Just looking at it today...
> On Jul 18, 2017, at 7:25 AM, Eugene Dedits <eugene.ded...@gmail.com> wrote:
>
> Hi Ralph,
>
>
> did you have a chance to take a look at this problem?
>
> Thanks!
> Eugene.
>
>
>
>
> On Tue, Jul 11, 2017 at 12:51 PM, Eugene Dedits <eugene.ded...@gmail.com
> <mailto:eugene.ded...@gmail.com>> wrote:
> Thanks! I really appreciate your help.
> In a meantime I’ve tried experimenting with 1.8.3. Here is what I’ve noticed.
>
> 1. Running the job with “sbatch ./my_script” where my script calls
> mpirun -np 160 -mca orte_forward_job_control 1 ./xhpl
>
> and then suspending the job with “scontrol suspend JOBID”
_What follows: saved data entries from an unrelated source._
(** The number of a core is that of its affinity. *)
Lemma core_numbers t i : aarch64_target t -> 0 <= i < cpus_num (cpu_desc (PLAT_DESC t)) ->
  exists m, Psci.plat_cpuid2mpidr (mpidrs t) i = Some m /\
    Psci.mpidr2cpuid (psci_board t) (mpidrs t) (cpus_num (cpu_desc (PLAT_DESC t))) m = Some i.
Proof.
  intros Ht Hi. apply bind_Some, (bool_decide_eq_true_1 (_ = Some i)). change (core_number_ok t i = true).
  assert (forallb (core_number_ok t) (zrange 0 (Z.to_nat (cpus_num (cpu_desc (PLAT_DESC t))))) = true) as H
    by (destruct t as [noeth|g|]; [|destruct g|destruct Ht]; vm_compute; reflexivity).
  rewrite forallb_forall in H. apply H, list_elem_of_In, zrange_elem. lia.
Qed.

(** The manager VM's configuration is the first of the table, with number 0. *)
Lemma manager_config_is_first t e s : mvm_entry t = Some e -> Config.table s = Config.VmConfigTable_new ->
  exists s', mvm_config_init t s = Ret tt s' /\ Config.vm_cfg_entry 0 s' = Some (Config.with_id 0 e).
Proof.
  intros Ee Es. unfold mvm_config_init. rewrite Ee. eexists. split.
  - eapply m_bind_Ret_r; [reflexivity|]. eapply m_bind_Ret_r; [|reflexivity].
    unfold Config.vm_cfg_add_vm_entry. rewrite Es. reflexivity.
  - reflexivity.
Qed.

(** ** Witnesses *)

(** [n] frames, from 16 MB on. *)
Definition demo_frames (n : nat) : list Z := (fun i => 0x1000000 + i * 4096) <$> zrange 0 n.
Definition demo_boot (t : Target) (frames : list Z) : VI :=
  mkVI (pt_new 0 ∅ frames) false (vm_regions t) (Vm.mkVm 0 (Vm.mkCpuCfg 1 1 None) [] [] DEFAULT 0 []) ∅ DEFAULT [] Sched.array_new [].

Definition demo_checks (t : Target) : bool :=
  match mvm_entry t, platform_vm_regions t [] with
  | Some e, Ret _ _ => (frames_needed e <=? 6000) && forallb (fun i => (0 <=? i) && (i <? 4096)) (Config.irqs (Config.pt_dev e))
  | _, _ => false
  end.

Lemma demo_heap_ok n : Z.of_nat n <= 2 ^ 20 -> heap_ok (demo_frames n) /\ zlen (demo_frames n) = Z.of_nat n.
Proof.
  intros Hn. split; [split|].
  - apply NoDup_fmap_2; [intros x y; lia|apply zrange_NoDup].
  - apply list.Forall_fmap, list.Forall_forall. intros i Hi%zrange_elem. unfold PtTree.page_ok. simpl.
    split; [|lia]. replace (16777216 + i * 4096) with ((4096 + i) * 4096) by lia. by apply Z.mod_mul.
  - unfold zlen, demo_frames. by rewrite length_fmap, GuestMem.length_zrange.
Qed.

Lemma demo_booted t e n : aarch64_target t -> mvm_entry t = Some e -> 6000 <= Z.of_nat n <= 2 ^ 20 ->
  booted t e (demo_boot t (demo_frames n)).
Proof.
  intros Ht Ee Hn. destruct (demo_heap_ok n) as [Hh Hl]; [lia|].
  assert (demo_checks t = true) as H by (destruct t as [noeth|g|]; [destruct noeth|destruct g|destruct Ht]; vm_compute; reflexivity).
  unfold demo_checks in H. rewrite Ee in H. destruct (platform_vm_regions t []) as [[] l|] eqn:Er; [|discriminate H].
  apply andb_true_iff in H as [Hf%Z.leb_le Hi].
  generalize dependent (demo_frames n). intros frames Hh Hl. split.
  - exact Ee.
  - exact Hh.
  - change (supply (ipt (demo_boot t frames))) with frames. lia.
  - change (vm_region (demo_boot t frames)) with (vm_regions t). unfold vm_regions. by rewrite Er.
  - reflexivity.
  - apply default_wf.
  - eapply forallb_Forall; [|exact Hi]. intros i. rewrite andb_true_iff, Z.leb_le, Z.ltb_lt. intros Hr. split; [exact Hr|].
    exists 0. split; [by apply default_get|done].
Qed.

(** QEMU with the GICv2, and RK3588. *)
Definition demo_rk3588 : Config.VmConfigEntry := default (qemu_mvm_entry false) (rk3588_mvm_entry false).
Definition demo_n : nat := Z.to_nat 6000.
Lemma demo_n_ok : 6000 <= Z.of_nat demo_n <= 2 ^ 20.
Proof. unfold demo_n. rewrite Z2Nat.id; lia. Qed.
#[local] Opaque demo_n.
Lemma demo_rk3588_entry : mvm_entry (Rk3588 false) = Some demo_rk3588.
Proof. unfold demo_rk3588, mvm_entry, rk3588_mvm_entry. destruct (rk3588_regions false) eqn:E; [reflexivity|vm_compute in E; discriminate E]. Qed.
Definition demo_qemu : VI := demo_boot (Qemu false) (demo_frames demo_n).
Definition demo_rk : VI := demo_boot (Rk3588 false) (demo_frames demo_n).

(** Guest address [0x80080000], where the kernel is loaded, is memory; [0xa001010] is a register of the network device. *)
Lemma manager_vm_is_set_up_witness : exists s1 s2,
  vmm_init_memory false (Config.memory (qemu_mvm_entry false)) demo_qemu = Ret true s1 /\
  vmm_init_passthrough_device false (Config.pt_dev (qemu_mvm_entry false)) s1 = Ret true s2 /\
  (exists b, stage2 false (ipt s2) 0x80080000 = Some b) /\ stage2 false (ipt s2) 0xa001010 = None.
Proof.
  destruct (manager_vm_is_set_up false (Qemu false) (qemu_mvm_entry false) demo_qemu I
    (demo_booted (Qemu false) _ demo_n I eq_refl demo_n_ok)) as (s1 & s2 & E1 & E2 & Hm & _ & Hd).
  exists s1, s2. split; [exact E1|]. split; [exact E2|]. split.
  - destruct (Hm (Config.mkRegion 0x50000000 0x80000000) 0x80080000) as (b & Hb & _); [apply list_elem_of_here|simpl; lia|]. by exists b.
  - destruct (Hd unit (fun _ _ => m_ret true)) as (l & _ & Hc).
    destruct (Hc (nth 1 (qemu_emu_dev_config false) (Config.mkEmu [] 0 0 0 [] Config.EmuDeviceTMeta false)) 0xa001010) as [Hn _];
      [apply list_elem_of_further, list_elem_of_here|simpl; lia|exact Hn].
Defined.

(** On RK3588 the hypervisor's image, linked at [0x480000], is in the reach of the manager VM. *)
Lemma manager_vm_and_hypervisor_witness : exists s1 s2,
  vmm_init_memory false (Config.memory demo_rk3588) demo_rk = Ret true s1 /\
  vmm_init_passthrough_device false (Config.pt_dev demo_rk3588) s1 = Ret true s2 /\ stage2 false (ipt s2) 0x480000 = Some 0x480000.
Proof.
  pose proof (demo_booted (Rk3588 false) demo_rk3588 demo_n I demo_rk3588_entry demo_n_ok) as B. fold demo_rk in B.
  destruct (manager_tables false (Rk3588 false) demo_rk3588 demo_rk I B) as (_ & _ & s1 & s2 & _ & E1 & E2 & _).
  exists s1, s2. split; [exact E1|]. split; [exact E2|].
  apply (manager_vm_and_hypervisor false (Rk3588 false) demo_rk3588 demo_rk s1 s2 I B E1 E2).
  unfold hypervisor_byte, hypervisor_region. simpl. lia.
Defined.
> does not work. Of 10 nodes assigned to my job 4 are still running
> 16 mpi threads of xhpl.
>
> 2. Running exactly the same job and then sending TSPT to mpirun process
> does work: all 10 nodes show that xhpl processes are stopped. Resuming
> them with -CONT also works.
>
> Again, this is with OpenMPI 1.8.3
>
> Once again, thank you for all the help.
>
> Cheers,
> Eugene.
>
>
>
>
>> On Jul 11, 2017, at 12:08 PM, r...@open-mpi.org <mailto:r...@open-mpi.org>
>> wrote:
>>
>> Very odd - let me explore when I get back. Sorry for delay
>>
>> Sent from my iPad
>>
>> On Jul 11, 2017, at 10:59 AM, Eugene Dedits <eugene.ded...@gmail.com
>> <mailto:eugene.ded...@gmail.com>> wrote:
>>
>>> Ralph,
>>>
>>>
>>> Are you suggesting doing something similar to this:
>>> https://www.open-mpi.org/faq/?category=sge#sge-suspend-resume
>>> <https://www.open-mpi.org/faq/?category=sge#sge-suspend-resume>
>>>
>>> If yes, here is what I’ve done:
>>> - start a job using slurm and "mpirun -mca orte_forward_job_control 1 -np
>>> 160 xhpl”
>>> - ssh to the node where mpirun is launched
>>> - “kill -STOP PID” where PID is mpirun pid
>>> - “kill -TSTP PID”
>>>
>>> In both cases (STOP and TSTP) I observer that there were 16 mpi processes
>>> running
>>> at 100% on all 10 nodes where the job was started.
>>>
>>> Thanks,
>>> Eugene.
>>>
>>>
>>>
>>>
>>>
>>>
>>>> On Jul 11, 2017, at 10:35 AM, r...@open-mpi.org <mailto:r...@open-mpi.org>
>>>> wrote:
>>>>
>>>>
>>>> Odd - I'm on travel this week but can look at it next week. One
>>>> possibility - have you tried hitting us with SIGTSTOP instead of SIGSTOP?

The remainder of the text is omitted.